### TASK ITEM:
The records that follow must be transcribed in full, without any change.

[MATERIAL SHOWN — start]

(* ===== verification/EventRelay.v ===== *)
(** * The durable outbox of events: what it guarantees (dynamic/outbox.go)

    The facts of [EventOutbox] against any publisher that keeps the laws:
    no event is lost, its numbers are its own, and its plain subscribers hear
    it once when nothing goes wrong. *)

From stdpp Require Import gmap.
From S2P Require Import Prelude GoStrings Tables GoHTTP GoJSON Signing EventBus DispatchEvent EventOutbox.

Section relay.
Context {B R A E : Type} `{BodyJSON, DispatchEnv, UuidString, !Publisher B R A E, Laws : !PublisherLaws B R A E}.
Variable text : bus_error E -> string.
Implicit Types (w : outbox_world B R E) (e : outbox_event R A).

(** ** Rows stay *)

Lemma stamped_fixed now (perr : option (bus_error E)) r :
  fixed (stamped now perr r) = fixed r /\ (vPublishedAt r <> None -> vPublishedAt (stamped now perr r) <> None).
Proof. unfold stamped. destruct perr as [err|]; [destruct (SiblingsRan (Some err))|]; done. Qed.
Lemma relay_fixed now row (perr : option (bus_error E)) r :
  fixed (relay_update text now row perr r) = fixed r /\ (vPublishedAt r <> None -> vPublishedAt (relay_update text now row perr r) <> None).
Proof. unfold relay_update. by destruct perr. Qed.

[MATERIAL SHOWN — finish]

### WRITTEN SOLUTION:
(* ===== verification/EventRelay.v ===== *)
(** * The durable outbox of events: what it guarantees (dynamic/outbox.go)

    The facts of [EventOutbox] against any publisher that keeps the laws:
    no event is lost, its numbers are its own, and its plain subscribers hear
    it once when nothing goes wrong. *)

From stdpp Require Import gmap.
From S2P Require Import Prelude GoStrings Tables GoHTTP GoJSON Signing EventBus DispatchEvent EventOutbox.

Section relay.
Context {B R A E : Type} `{BodyJSON, DispatchEnv, UuidString, !Publisher B R A E, Laws : !PublisherLaws B R A E}.
Variable text : bus_error E -> string.
Implicit Types (w : outbox_world B R E) (e : outbox_event R A).

(** ** Rows stay *)

Lemma stamped_fixed now (perr : option (bus_error E)) r :
  fixed (stamped now perr r) = fixed r /\ (vPublishedAt r <> None -> vPublishedAt (stamped now perr r) <> None).
Proof. unfold stamped. destruct perr as [err|]; [destruct (SiblingsRan (Some err))|]; done. Qed.
Lemma relay_fixed now row (perr : option (bus_error E)) r :
  fixed (relay_update text now row perr r) = fixed r /\ (vPublishedAt r <> None -> vPublishedAt (relay_update text now row perr r) <> None).
Proof. unfold relay_update. by destruct perr. Qed.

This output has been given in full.